Selain di sekolah, Mark Lee jarang makan beramai-ramai dengan orang banyak, dimana semuanya tumpah ruah begitu saja di dapur, lobi motel yang sempit, atau halaman. Mereka menyebar dalam kelompok-kelompok kecil, mensyukuri apa yang ada, dan sesekali berbincang dengan satu kaki terangkat. Sersan Doyoung bilang, mereka makan dua kali sehari, pagi dan malam, yang tiap porsinya diatur sangat cermat. Malam itu menunya ikan一atau sebenarnya, ikan yang dibelah jadi dua bagian一dan orang-orang yang bosan dengan makanan instan bersorak gembira. Ikan-ikan yang selamat dari pembantaian dipelihara di sebuah rumah yang memiliki kolam renang.
Dalam acara itu, Mark menambahkan lima orang lagi yang memanggilnya "Markeu". Beberapa orang malah kesulitan membedakan Jaemin dan Renjun. Mengakrabkan diri jelas akan membutuhkan waktu.
Para penghuni lama, yang disebut Sang Letnan "kami" bersikap ramah tetapi hati-hati. Mark bertanya-tanya kapan jarak antara penghuni lama dan penghuni baru dapat dileburkan, mengingat dia belum bertemu semuanya. Empat orang rupanya makan malam lebih awal dan sedang melaksanakan tugas jaga. Teman Haechan, pemuda bernama Winwin itu benar一tempat ini dijaga 24 jam.
Tak ada hal lain yang bisa dikerjakan malam itu, jadi Mark pergi tidur. Paginya, dia bangun dan nyaris kena serangan jantung ketika berguling ke samping. Bukan kali pertama Jisung mengagetkan Mark dengan cara tidurnya yang unik; bocah itu kerap menutupi seluruh tubuhnya一benar-benar seluruh tubuh, dari ujung kaki sampai ujung rambut一seperti mayat saat terusik oleh serbuan nyamuk. Sungguh pemandangan yang bagus. Mark menarik selimutnya. "Bangun, Jisung."
Jisung menggeliat. Rambutnya yang mulai memanjang mencuat tak tentu arah. "Kita kerja hari ini?"
"Kayaknya kamu, Karina dan Sungchan harus ke Praka Kim."
"Aku inget orangnya."
Mark menepuk bahunya.
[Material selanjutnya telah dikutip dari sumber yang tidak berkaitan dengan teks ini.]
(* ===== verification/Sha256.v ===== *)
(** * SHA-256 and hexadecimal (packages crypto/sha256 and encoding/hex)

    policy.AnonymizeValue replaces a value by the hexadecimal SHA-256 digest of
    the salt followed by the value.  This file is FIPS 180-4's SHA-256 on 32-bit
    words held in [N], with every addition reduced modulo 2^32, and
    encoding/hex's [Encode]; both run under [vm_compute] and are checked on the
    standard's test vectors. *)

From S2P Require Import Prelude GoStrings.

Local Open Scope N_scope.

(** ** 32-bit words *)

Definition word32 : Type := N.
Definition wrap32 (n : N) : word32 := n mod 4294967296.
Definition add32 (a b : word32) : word32 := wrap32 (a + b).
Definition rotr32 (n : N) (x : word32) : word32 :=
  N.lor (N.shiftr x n) (wrap32 (N.shiftl x (32 - n))).
Definition not32 (x : word32) : word32 := N.lxor x 4294967295.

Definition Ch (x y z : word32) : word32 := N.lxor (N.land x y) (N.land (not32 x) z).
Definition Maj (x y z : word32) : word32 :=
  N.lxor (N.lxor (N.land x y) (N.land x z)) (N.land y z).
Definition Sigma0 (x : word32) : word32 := N.lxor (N.lxor (rotr32 2 x) (rotr32 13 x)) (rotr32 22 x).
Definition Sigma1 (x : word32) : word32 := N.lxor (N.lxor (rotr32 6 x) (rotr32 11 x)) (rotr32 25 x).
Definition sigma0 (x : word32) : word32 := N.lxor (N.lxor (rotr32 7 x) (rotr32 18 x)) (N.shiftr x 3).
Definition sigma1 (x : word32) : word32 := N.lxor (N.lxor (rotr32 17 x) (rotr32 19 x)) (N.shiftr x 10).

(** The constants of the standard are the first 32 bits of the fractional parts
    of the cube roots (of the square roots, for the initial state) of the first
    primes; they are computed here from this definition. *)
Definition prime (n : N) : bool :=
  forallb (fun d => negb (n mod N.of_nat d =? 0)) (seq 2 (N.to_nat n - 2)).
Definition primes : list N :=
  Eval vm_compute in List.filter prime (N.of_nat <$> seq 2 310).

(** The greatest [r] below [2^bits] with [r^k <= x], bit by bit. *)
Fixpoint root (k : N) (bits : nat) (x r : N) : N :=
  match bits with
  | O => r
  | S b => let r' := r + 2 ^ N.of_nat b in root k b x (if r' ^ k <=? x then r' else r)
  end.
Definition root_fraction (k p : N) : word32 := wrap32 (root k 38 (p * 2 ^ (32 * k)) 0).

Definition K256 : list word32 := Eval vm_compute in root_fraction 3 <$> primes.

Record hash_state : Type := HashState {
  st_a : N; st_b : N; st_c : N; st_d : N; st_e : N; st_f : N; st_g : N; st_h : N
}.

Definition initial_state : hash_state :=
  Eval vm_compute in
  match root_fraction 2 <$> take 8 primes with
  | [a; b; c; d; e; f; g; h] => HashState a b c d e f g h
  | _ => HashState 0 0 0 0 0 0 0 0
  end.

Example constants_count : length K256 = 64%nat.
Proof. reflexivity. Qed.

(** ** Padding and blocks *)

Fixpoint string_bytes (s : string) : list N :=
  match s with
  | EmptyString => []
  | String c s' => byteN c :: string_bytes s'
  end.

(** [n] bytes of [x], most significant first. *)
Fixpoint be_bytes (n : nat) (x : N) : list N :=
  match n with
  | O => []
  | S n' => be_bytes n' (x / 256) ++ [x mod 256]
  end.

(** One bit 1, zeros up to 8 bytes before a multiple of 64, the bit length. *)
Definition pad (msg : list N) : list N :=
  let len := length msg in
  msg ++ [128] ++ replicate ((119 - len mod 64) mod 64) 0 ++ be_bytes 8 (8 * N.of_nat len).

Fixpoint words (bs : list N) : list word32 :=
  match bs with
  | a :: b :: c :: d :: bs' => (a * 16777216 + b * 65536 + c * 256 + d) :: words bs'
  | _ => []
  end.

(** The message schedule, newest word first. *)
Fixpoint schedule (n : nat) (w : list word32) : list word32 :=
  match n with
  | O => w
  | S n' =>
      let nth i := default 0 (w !! i) in
      schedule n' (add32 (add32 (sigma1 (nth 1%nat)) (nth 6%nat)) (add32 (sigma0 (nth 14%nat)) (nth 15%nat)) :: w)
  end.

Definition round (s : hash_state) (kw : word32 * word32) : hash_state :=
  let '(k, w) := kw in
  let '(HashState a b c d e f g h) := s in
  let t1 := add32 (add32 (add32 h (Sigma1 e)) (add32 (Ch e f g) k)) w in
  let t2 := add32 (Sigma0 a) (Maj a b c) in
  HashState (add32 t1 t2) a b c (add32 d t1) e f g.

Definition compress (s : hash_state) (block : list word32) : hash_state :=
  let w := reverse (schedule 48 (reverse block)) in
  let r := foldl round s (zip K256 w) in
  HashState (add32 (st_a s) (st_a r)) (add32 (st_b s) (st_b r)) (add32 (st_c s) (st_c r)) (add32 (st_d s) (st_d r))
            (add32 (st_e s) (st_e r)) (add32 (st_f s) (st_f r)) (add32 (st_g s) (st_g r)) (add32 (st_h s) (st_h r)).

(** The blocks of 16 words, [n] of them. *)
Fixpoint blocks (n : nat) (ws : list word32) : list (list word32) :=
  match n with
  | O => []
  | S n' => take 16 ws :: blocks n' (drop 16 ws)
  end.

Definition digest_words (s : hash_state) : list word32 :=
  [st_a s; st_b s; st_c s; st_d s; st_e s; st_f s; st_g s; st_h s].

(** [sha256.New(); Write(msg); Sum(nil)] *)
Definition sha256 (msg : string) : list N :=
  let ws := words (pad (string_bytes msg)) in
  let s := foldl compress initial_state (blocks (length ws / 16)%nat ws) in
  digest_words s ≫= be_bytes 4.

(** ** encoding/hex *)

Fixpoint hex_encode (bs : list N) : string :=
  match bs with
  | [] => EmptyString
  | b :: bs' => String (hex_digit (b / 16)) (String (hex_digit (b mod 16)) (hex_encode bs'))
  end.

(** ** Test vectors *)

Example sha256_empty :
  hex_encode (sha256 "") = "e3b0c44298fc1c149afbf4c8996fb92427ae41e4649b934ca495991b7852b855".
Proof. vm_compute. reflexivity. Qed.

Example sha256_abc :
  hex_encode (sha256 "abc") = "ba7816bf8f01cfea414140de5dae2223b00361a396177a9cb410ff61f20015ad".
Proof. vm_compute. reflexivity. Qed.

Example sha256_two_blocks :
  hex_encode (sha256 "abcdbcdecdefdefgefghfghighijhijkijkljklmklmnlmnomnopnopq")
  = "248d6a61d20638b8e5c026930c3e6039a33ce45964ff2167f6ecedd419db06c1".
Proof. vm_compute. reflexivity. Qed.

(** ** Lemmas *)

Lemma be_bytes_length n x : length (be_bytes n x) = n.
Proof. revert x. induction n as [|n IH]; intros x; [done|]. cbn [be_bytes]. rewrite length_app, IH. cbn. lia. Qed.

Lemma sha256_length msg : length (sha256 msg) = 32%nat.
Proof.
  unfold sha256. generalize (foldl compress initial_state (blocks
    (length (words (pad (string_bytes msg))) / 16) (words (pad (string_bytes msg))))).
  intros st. unfold digest_words. rewrite !bind_cons, !length_app, !be_bytes_length. done.
Qed.

Lemma be_bytes_bounded n x : Forall (fun b => b < 256) (be_bytes n x).
Proof.
  revert x. induction n as [|n IH]; intros x; [constructor|]. cbn [be_bytes].
  apply Forall_app. split; [apply IH|]. repeat constructor. by apply N.mod_lt.
Qed.

Lemma sha256_bounded msg : Forall (fun b => b < 256) (sha256 msg).
Proof.
  unfold sha256. generalize (digest_words (foldl compress initial_state (blocks
    (length (words (pad (string_bytes msg))) / 16) (words (pad (string_bytes msg)))))).
  intros ws. induction ws as [|w ws IH]; [constructor|]. rewrite bind_cons.
  apply Forall_app. split; [apply (be_bytes_bounded 4)|done].
Qed.

Lemma hex_encode_length bs : String.length (hex_encode bs) = (2 * length bs)%nat.
Proof. induction bs as [|b bs IH]; [done|]. cbn [hex_encode String.length length]. lia. Qed.

Definition is_hex (c : ascii) : bool := between 48 57 (byteN c) || between 97 102 (byteN c).

Definition hex_digits : list N := N.of_nat <$> seq 0 16.

Lemma hex_digits_spec n : n < 16 -> n ∈ hex_digits.
Proof.
  intros H. apply list_elem_of_fmap. exists (N.to_nat n). split; [lia|]. apply elem_of_seq. lia.
Qed.

Lemma hex_digit_hex n : n < 16 -> is_hex (hex_digit n) = true.
Proof.
  intros H%hex_digits_spec.
  assert (C : forallb (fun n => is_hex (hex_digit n)) hex_digits = true) by (vm_compute; reflexivity).
  rewrite forallb_forall in C. apply C. by apply list_elem_of_In.
Qed.

Lemma hex_digit_inj n m : n < 16 -> m < 16 -> hex_digit n = hex_digit m -> n = m.
Proof.
  intros Hn%hex_digits_spec Hm%hex_digits_spec E.
  assert (C : forallb (fun n => forallb (fun m => bool_decide (hex_digit n = hex_digit m -> n = m))
    hex_digits) hex_digits = true) by (vm_compute; reflexivity).
  rewrite forallb_forall in C. specialize (C n (proj1 (list_elem_of_In _ _) Hn)).
  rewrite forallb_forall in C. specialize (C m (proj1 (list_elem_of_In _ _) Hm)).
  by apply bool_decide_eq_true in C; apply C.
Qed.

Lemma hex_encode_hex bs : Forall (fun b => b < 256) bs -> sforall is_hex (hex_encode bs) = true.
Proof.
  induction 1 as [|b bs Hb _ IH]; [done|]. cbn [hex_encode sforall].
  rewrite !hex_digit_hex, IH; [done|by apply N.mod_lt|by apply N.Div0.div_lt_upper_bound].
Qed.

Lemma hex_encode_inj bs bs' :
  Forall (fun b => b < 256) bs -> Forall (fun b => b < 256) bs' ->
  hex_encode bs = hex_encode bs' -> bs = bs'.
Proof.
  intros H. revert bs'. induction H as [|b bs Hb _ IH]; intros ? [|b' bs' Hb' Hbs']; try done.
  cbn [hex_encode]. intros [= E1 E2 E].
  apply hex_digit_inj in E1; [|by apply N.Div0.div_lt_upper_bound..].
  apply hex_digit_inj in E2; [|by apply N.mod_lt..].
  rewrite (IH bs' Hbs' E). f_equal. rewrite (N.div_mod b 16), (N.div_mod b' 16) by done. congruence.
Qed.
Dia takkan meremehkan Jisung perkara kenangan. Jisung bagai database raksasa yang menyimpan segalanya. Dia bergegas turun ke bawah, mendapati bahwa dia bukan satu-satunya yang membuka mata. Jeno asyik berbincang dengan Karina di dapur. Kedua remaja yang sama-sama punya mole di wajah mereka itu, hanya berbeda letak, tersenyum pada satu sama lain. Kedatangan Mark si orang ketiga membuat mereka memisahkan diri dengan lambat.
"Pagi," sapanya, tak sadar posisi. "Semua udah bangun?"
"Lagi antre mandi." Jeno mengusap tengkuknya. Karina menunduk.
Setengah jam kemudian, mereka siap. Mereka menuju motel untuk sarapan pertama kalinya, disambut Sang Letnan dengan anggukan singkat yang bisa berarti dia puas atau justru tidak berarti apa-apa.
Suasana pagi ini lebih ceria dibanding semalam, senada dengan cuaca yang cerah. Tuhan telah melukis langit dengan warna biru yang diselingi gumpalan awan seputih salju. Empat anak kecil, termasuk adik-adik Haechan, memekik dan berlarian, berpura-pura sebagai prajurit atau tokoh kartun entah apa dengan sendok sebagai pedang mereka. Seulgi mengawasi sambil berkacak pinggang. "Makan yang bener. Yomi sama Raon, kalian bakal tetep dihukum kalau nggak serius sekolah walaupun ada kakak kalian, ya."
KAMU SEDANG MEMBACA
What Makes Us Human ✔️
Fiksi PenggemarJika hidup di tengah-tengah monster, unsur apa yang menjadikan kita manusia? Ketika sebuah pandemi mengguncang dunia, ekonomi banyak negara lumpuh dan masyarakat kalang kabut, sehingga saat ada yang mengklaim memiliki vaksin, mereka tidak berpikir p...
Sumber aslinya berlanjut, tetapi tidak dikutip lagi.